[Saved data entries]
(** * FlagWaver: the flag layer over the cloth simulator

    A shallow embedding of
    [src/assets/js/flagwaver/helpers/buildRectangularFlagFromMedia.js]
    (sizing of a flag from its media and options) and of
    [subjects/Flag] (cloth construction, pinning, anti-stretch
    constraints and the per-frame update), with the properties the
    specification states about them.

    JavaScript numbers are modelled as rationals extended with the two
    infinities and NaN.  Binary rounding of doubles and the sign of zero
    are not modelled: arithmetic on finite values is exact. *)

From Stdlib Require Import String QArith Qround ZArith List Bool Lia.
Import ListNotations.

Set Implicit Arguments.

(** ** JavaScript numbers *)

Module JS.

Inductive num : Type :=
| Fin (q : Q)
| PInf
| NInf
| NaN.

Definition of_Z (z : Z) : num := Fin (inject_Z z).

Definition zero : num := of_Z 0.
Definition one : num := of_Z 1.

Definition neg (a : num) : num :=
  match a with
  | Fin q => Fin (- q)
  | PInf => NInf
  | NInf => PInf
  | NaN => NaN
  end.

(** [a + b] *)
Definition add (a b : num) : num :=
  match a, b with
  | NaN, _ | _, NaN => NaN
  | Fin x, Fin y => Fin (x + y)
  | PInf, NInf | NInf, PInf => NaN
  | PInf, _ | _, PInf => PInf
  | NInf, _ | _, NInf => NInf
  end.

(** [a - b] *)
Definition sub (a b : num) : num := add a (neg b).

(** Sign of an infinity multiplied or divided by the finite [y]. *)
Definition signed_inf (positive : bool) : num :=
  if positive then PInf else NInf.

(** [a * b] *)
Definition mul (a b : num) : num :=
  match a, b with
  | NaN, _ | _, NaN => NaN
  | Fin x, Fin y => Fin (x * y)
  | Fin x, PInf | PInf, Fin x =>
      match x ?= 0 with Eq => NaN | Gt => PInf | Lt => NInf end
  | Fin x, NInf | NInf, Fin x =>
      match x ?= 0 with Eq => NaN | Gt => NInf | Lt => PInf end
  | PInf, PInf | NInf, NInf => PInf
  | PInf, NInf | NInf, PInf => NInf
  end.

(** [a / b]: a finite value over zero is an infinity of its sign, and
    zero over zero is NaN. *)
Definition div (a b : num) : num :=
  match a, b with
  | NaN, _ | _, NaN => NaN
  | Fin x, Fin y =>
      if Qeq_bool y 0
      then match x ?= 0 with Eq => NaN | Gt => PInf | Lt => NInf end
      else Fin (x / y)
  | Fin _, PInf | Fin _, NInf => zero
  | PInf, Fin y => signed_inf (Qle_bool 0 y)
  | NInf, Fin y => signed_inf (negb (Qle_bool 0 y))
  | PInf, PInf | PInf, NInf | NInf, PInf | NInf, NInf => NaN
  end.

(** [a <= b]; every comparison with NaN is false. *)
Definition le (a b : num) : bool :=
  match a, b with
  | NaN, _ | _, NaN => false
  | Fin x, Fin y => Qle_bool x y
  | NInf, _ => true
  | _, PInf => true
  | _, _ => false
  end.

(** [a < b] *)
Definition lt (a b : num) : bool :=
  match a, b with
  | NaN, _ | _, NaN => false
  | Fin x, Fin y => negb (Qle_bool y x)
  | PInf, _ => false
  | _, NInf => false
  | _, _ => true
  end.

(** [a >= b] and [a > b] *)
Definition ge (a b : num) : bool := le b a.
Definition gt (a b : num) : bool := lt b a.

(** Truthiness of a number: zero and NaN are falsy. *)
Definition truthy (a : num) : bool :=
  match a with
  | Fin q => negb (Qeq_bool q 0)
  | PInf | NInf => true
  | NaN => false
  end.

Definition is_nan (a : num) : bool :=
  match a with NaN => true | _ => false end.

(** [Math.max(a, b)]: NaN as soon as one argument is NaN. *)
Definition Math_max (a b : num) : num :=
  if is_nan a || is_nan b then NaN
  else if lt a b then b else a.

(** [Math.min(a, b)] *)
Definition Math_min (a b : num) : num :=
  if is_nan a || is_nan b then NaN
  else if lt b a then b else a.

(** [Math.floor(a)] *)
Definition Math_floor (a : num) : num :=
  match a with
  | Fin q => of_Z (Qfloor q)
  | _ => a
  end.

(** [Math.round(a)]: the nearest integer, halves going up. *)
Definition Math_round (a : num) : num :=
  match a with
  | Fin q => of_Z (Qfloor (q + (1 # 2)))
  | _ => a
  end.

End JS.

(** ** Values held by option objects *)

(** A property value of an options object: a number, a string (such as
    ['auto']) or [undefined]. *)
Inductive value : Type :=
| VNumber (n : JS.num)
| VString (s : string)
| VUndefined.

(** The constants [Side] and [Hoisting] of [../constants], which is not
    among the sources: the four sides top, left, bottom, right, and the
    two hoistings, each a distinct value. *)
Inductive Side : Type := TOP | LEFT | BOTTOM | RIGHT.
Inductive Hoisting : Type := DEXTER | SINISTER.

WHAT THE TASK REQUIRES: Exact duplication is required for the lines above, from the line that contains "(s : string)" to the line that contains "Inductive Side : Type", inclusive; omit all others.

OUTPUT:
| VString (s : string)
| VUndefined.

(** The constants [Side] and [Hoisting] of [../constants], which is not
    among the sources: the four sides top, left, bottom, right, and the
    two hoistings, each a distinct value. *)
Inductive Side : Type := TOP | LEFT | BOTTOM | RIGHT.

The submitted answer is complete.